I've changed. It may even be fair to say I've become slightly obsessed. I turned down fun dinner plans last night and worked in my kitchen instead. Then, this morning I was overwhelmed with a sense of accomplishment. The sun seemed to shine more brightly and the birds seemed to sing more sweetly.
Why? I'm getting better at making flour tortillas. Yesterday marked my second attempt, and my husband and I agree that this batch was better than last week's. Not perfect, but certainly an improvement.
In honor of Cinco de Mayo, we decided to have tacos for dinner. I really wanted beef fajitas, but I couldn't find a skirt steak to save my life around here, so I went with chicken. Sigh.
So, do you know what Cinco de Mayo is? I mean, besides the 5th of May? The holiday is not just an excuse to sell more Dos Equis beer. It is the anniversary of the Battle of Puebla when the underdog Mexican army defeated a French army twice its size. This should not be confused with Mexican Independence Day which is September 16. Alright, enough of the history lesson.
Back to the tortillas...filled with the spirit of the underdog and the taste memory of fresh flour tortillas from South Texas, I entered the kitchen and tried again.
Here is what I did in this round...
Made about 9
2 1/2 cups of all-purpose flour
3/4 tsp salt
1 1/2 tsp baking powder
1/4 cup vegetable shortening (aka Crisco)
3/4 cup, plus 1 Tbsp warm water
Put flour, salt, and baking powder in a mixing bowl. Then add 1/4 cup shortening and cut it in with two knives. You take a table knife in each hand and cross them in the bowl and pull them away from each other to break the solid shortening into little pieces and mix it with the flour. It is a concept used to make pastry. You can also use your hands or a pastry cutter/mixer. You want the mixture to be a little crumbly-looking, some say the texture should resemble peas.
Add the warm water a little bit at a time and use your hands to mix while doing that. I needed to add just a bit more than 3/4 cup of water. You might need to add a little more or less, so that is why you shouldn't just pour in the water all at once. You want the dough to come together and be pliable, but not be too sticky or it won't roll out well.
Knead it into a ball and cover with plastic wrap. Let the dough rest for about 15 minutes.
Heat a cast iron skillet/griddle over medium low heat. Then, make balls of dough for each tortilla that is to be rolled. I managed 9 this time. Using a rolling pin, roll them out on a lightly floured surface, until they are about 1/8 inch thick. You can push down a little harder than with piecrust, but don't over-handle or you can make the dough to tough. I was a little closer to round tortillas this time. I rolled from the center each time, and turned the roll of dough to keep myself even. I also corrected the edges a bit with my fingers to try to make them more even.

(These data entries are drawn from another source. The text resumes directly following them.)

(* ===== verification/Sqltext.v ===== *)
(** * Sqltext: the SQL that the warehouse sends (core/warehouse)

    The statements of core/warehouse are texts that a database reads.  This file
    reads them too: their tokens, a parser for the fragment the source uses, and the
    meaning of what it reads over the rows of one table, so that a clause of a text
    means what SQL says it does. *)

From Stdlib Require Import Ascii String SpecFloat.
From S2P Require Import Prelude Domain.

Local Open Scope Z_scope.

(** ** Values *)

(** A value of a column or an argument. *)
Inductive value :=
| VNull
| VString (s : string)
| VFloat (v : float64)
| VInt (n : Z)
| VBool (b : bool)
| VTime (t : Z).

#[local] Instance float_eq_dec : EqDecision float64.
Proof. solve_decision. Defined.
#[export] Instance value_eq_dec : EqDecision value.
Proof. solve_decision. Defined.

Definition row : Type := list value.

(** ** Tokens: words, and any other character that is not blank *)

Definition is_blank (c : ascii) : bool := let n := nat_of_ascii c in (n =? 32)%nat || (9 <=? n)%nat && (n <=? 13)%nat.

Definition is_word_char (c : ascii) : bool :=
  let n := nat_of_ascii c in
  (48 <=? n)%nat && (n <=? 57)%nat || (65 <=? n)%nat && (n <=? 90)%nat || (97 <=? n)%nat && (n <=? 122)%nat || (n =? 95)%nat.

Definition flush (word : string) : list string := if String.eqb word "" then [] else [word].

Fixpoint tokens_from (word s : string) : list string :=
  match s with
  | EmptyString => flush word
  | String c s =>
      if is_word_char c then tokens_from (word +:+ String c "") s
      else flush word ++ (if is_blank c then [] else [String c ""]) ++ tokens_from "" s
  end.

Definition tokens : string -> list string := tokens_from "".

(** ** Statements *)

Record select := {
  sel_columns : list string;
  sel_table : string;
  sel_where : list string;          (* column = ?, all of them *)
  sel_order : list (string * bool); (* column, descending? *)
  sel_limit : bool                  (* LIMIT ? *)
}.

Inductive statement :=
| Select (q : select)
| Delete (table : string) (where_ : list string)
| Insert (table : string) (cols : list string)       (* a parameter for each *)
| Create (table : string) (cols : list (string * string)).

#[export] Instance statement_eq_dec : EqDecision statement.
Proof. assert (EqDecision select) by solve_decision. solve_decision. Defined.

Definition reader (A : Type) : Type := list string -> option (A * list string).

Definition keywords : list string :=
  ["SELECT"; "FROM"; "WHERE"; "AND"; "OR"; "NOT"; "ORDER"; "BY"; "ASC"; "DESC"; "LIMIT"; "DELETE"; "INSERT"; "INTO"; "VALUES";
   "CREATE"; "TABLE"; "IF"; "EXISTS"; "PRIMARY"; "KEY"; "NULL"]%string.

Definition is_name (t : string) : bool :=
  match t with String c _ => is_word_char c | _ => false end && negb (existsb (String.eqb t) keywords).

Definition read_name : reader string := fun ts =>
  match ts with t :: ts => if is_name t then Some (t, ts) else None | [] => None end.

(** The given tokens. *)
Fixpoint expect (l ts : list string) : option (list string) :=
  match l, ts with
  | [], _ => Some ts
  | a :: l, t :: ts => if String.eqb a t then expect l ts else None
  | _ :: _, [] => None
  end.

(** One item or more, apart by [sep]; every item takes a token. *)
Fixpoint read_list {A} (fuel : nat) (item : reader A) (sep : string) : reader (list A) := fun ts =>
  match fuel, item ts with
  | S fuel, Some (a, ts) =>
      match expect [sep] ts with
      | Some ts => '(l, ts) ← read_list fuel item sep ts; Some (a :: l, ts)
      | None => Some ([a], ts)
      end
  | _, _ => None
  end.

Definition read_items {A} (item : reader A) (sep : string) : reader (list A) := fun ts => read_list (length ts) item sep ts.

Definition read_cond : reader string := fun ts => '(c, ts) ← read_name ts; ts ← expect ["="; "?"]%string ts; Some (c, ts).

Definition read_key : reader (string * bool) := fun ts =>
  '(c, ts) ← read_name ts;
  match expect ["DESC"%string] ts, expect ["ASC"%string] ts with
  | Some ts, _ => Some ((c, true), ts)
  | None, Some ts => Some ((c, false), ts)
  | None, None => Some ((c, false), ts)
  end.

Definition read_param : reader unit := fun ts => ts ← expect ["?"]%string ts; Some (tt, ts).

(** A column, its type and what it is constrained to. *)
Definition read_column : reader (string * string) := fun ts =>
  '(c, ts) ← read_name ts; '(ty, ts) ← read_name ts;
  match expect ["PRIMARY"; "KEY"]%string ts, expect ["NOT"; "NULL"]%string ts with
  | Some ts, _ => Some ((c, ty), ts)
  | None, Some ts => Some ((c, ty), ts)
  | None, None => Some ((c, ty), ts)
  end.

(** A clause that is there if its first words are. *)
Definition read_clause {A} (words : list string) (r : reader (list A)) : reader (list A) := fun ts =>
  match expect words ts with Some ts => r ts | None => Some ([], ts) end.

Definition read_where : reader (list string) := read_clause ["WHERE"%string] (read_items read_cond "AND").

Definition read_select : reader statement := fun ts =>
  ts ← expect ["SELECT"%string] ts; '(cols, ts) ← read_items read_name "," ts;
  ts ← expect ["FROM"%string] ts; '(table, ts) ← read_name ts;
  '(conds, ts) ← read_where ts;
  '(keys, ts) ← read_clause ["ORDER"; "BY"]%string (read_items read_key ",") ts;
  let '(limit, ts) := match expect ["LIMIT"; "?"]%string ts with Some ts => (true, ts) | None => (false, ts) end in
  Some (Select {| sel_columns := cols; sel_table := table; sel_where := conds; sel_order := keys; sel_limit := limit |}, ts).

Definition read_delete : reader statement := fun ts =>
  ts ← expect ["DELETE"; "FROM"]%string ts; '(table, ts) ← read_name ts; '(conds, ts) ← read_where ts; Some (Delete table conds, ts).

Definition read_insert : reader statement := fun ts =>
  ts ← expect ["INSERT"; "INTO"]%string ts; '(table, ts) ← read_name ts;
  ts ← expect ["("]%string ts; '(cols, ts) ← read_items read_name "," ts;
  ts ← expect [")"; "VALUES"; "("]%string ts; '(ps, ts) ← read_items read_param "," ts; ts ← expect [")"]%string ts;
  if (length ps =? length cols)%nat then Some (Insert table cols, ts) else None.

Definition read_create : reader statement := fun ts =>
  ts ← expect ["CREATE"; "TABLE"; "IF"; "NOT"; "EXISTS"]%string ts; '(table, ts) ← read_name ts;
  ts ← expect ["("]%string ts; '(cols, ts) ← read_items read_column "," ts; ts ← expect [")"]%string ts;
  Some (Create table cols, ts).

(** The statement a text is, to its end. *)
Definition parse_sql (text : string) : option statement :=
  let ts := tokens text in
  '(st, ts) ← union (read_select ts) (union (read_delete ts) (union (read_insert ts) (read_create ts)));
  match ts with [] | [";"%string] => Some st | _ => None end.

(** ** What they mean

    Over the rows of a table with the given columns and types. *)

Section meaning.
Context (table : list (string * string)).

Definition column (c : string) (v : row) : option value := '(i, _) ← list_find (eq c) table.*1; v !! i.

Definition type_of (c : string) : option string := '(_, d) ← list_find (fun d => c = d.1) table; Some d.2.

(** A value of a column's type, which needs no conversion. *)
Definition fits (ty : string) (v : value) : bool :=
  match v with
  | VNull => true
  | VString _ => String.eqb ty "VARCHAR"
  | VFloat _ => String.eqb ty "DOUBLE"
  | VInt _ => String.eqb ty "BIGINT"
  | VBool _ => String.eqb ty "BOOLEAN"
  | VTime _ => String.eqb ty "TIMESTAMP"
  end.

Definition fitting (c : string) (v : value) : bool := match type_of c with Some ty => fits ty v | None => false end.

(** A comparison of text with text. *)
Definition text_cond (c : string * value) : bool := match c.2 with VString _ => fitting c.1 c.2 | _ => false end.

Definition meets (conds : list (string * value)) (v : row) : bool :=
  forallb (fun c => bool_decide (column c.1 v = Some c.2)) conds.

(** Times by their moment, text by its bytes; of other values nothing is said. *)
Definition compare_values (a b : option value) : option comparison :=
  match a, b with
  | Some (VTime s), Some (VTime t) => Some (s ?= t)
  | Some (VString s), Some (VString t) => Some (String.compare s t)
  | _, _ => None
  end.

(** [a] may stand before [b]. *)
Fixpoint in_order (keys : list (string * bool)) (a b : row) : bool :=
  match keys with
  | [] => true
  | (c, desc) :: keys =>
      match compare_values (column c a) (column c b) with
      | Some Lt => negb desc
      | Some Gt => desc
      | Some Eq => in_order keys a b
      | None => true
      end
  end.

Definition project (cols : list string) (v : row) : row := (fun c => default VNull (column c v)) <$> cols.

(** A value as a column keeps it: a TIMESTAMP to the microsecond. *)
Definition stored (v : value) : value := match v with VTime t => VTime (t / 1000 * 1000) | v => v end.

(** The row of the values of some columns; a column left out is NULL. *)
Definition new_row (cols : list string) (args : list value) : row :=
  (fun c => default VNull ('(i, _) ← list_find (eq c) cols; stored <$> args !! i)) <$> table.*1.

(** What a query for [q] with its arguments answers: the limit comes last. *)
Definition answers (q : select) (args : list value) (rows out : list row) : Prop :=
  forall wargs limit,
    args = wargs ++ (if sel_limit q then [VInt limit] else []) -> (sel_limit q = true -> 0 <= limit) ->
    length wargs = length (sel_where q) -> forallb text_cond (zip (sel_where q) wargs) = true ->
    exists all, all ≡ₚ List.filter (meets (zip (sel_where q) wargs)) rows /\ StronglySorted (in_order (sel_order q)) all /\
      out = project (sel_columns q) <$> (if sel_limit q then take (Z.to_nat limit) all else all).

(** The rows after a statement that succeeded. *)
Definition executed (name : string) (st : statement) (args : list value) (rows rows' : list row) : Prop :=
  match st with
  | Delete t conds =>
      t = name -> length args = length conds -> forallb text_cond (zip conds args) = true ->
      rows' = List.filter (fun v => negb (meets (zip conds args) v)) rows
  | Insert t cols =>
      t = name -> NoDup cols -> length args = length cols -> forallb (fun c => fitting c.1 c.2) (zip cols args) = true ->
      rows' ≡ₚ new_row cols args :: rows
  | _ => True
  end.
End meaning.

Cook each tortilla on the hot cast iron skillet/griddle. It take about a minute on each side, and when the surface looks a little bubbly you know it is time to turn them. Place the cooked tortillas in a towel-lined basket or wrap them in aluminum foil.
This batch was not as dry as my first one and more pliable. I think using the shortening was an improvement and I didn't roll them as thinly this time. I believe I will still tinker with the recipe and I need the practice in rolling them into circles.
The tortillas are so much better fresh off the heat. However, merely for the sake of experimentation and accuracy in my writing, dear reader, I did re-heat the last two this morning for my bacon, egg, and guacamole breakfast tacos. I mean, I want you to have the absolute truth about tortillas.
I put them in the hot skillet for a few seconds on each side and it made them pliable again. They were not as tasty as the night before, but definitely better than the ones in the plastic bag in the grocery store.
Keep an eye out for the report on my next attempt, and let me know if you have any hints.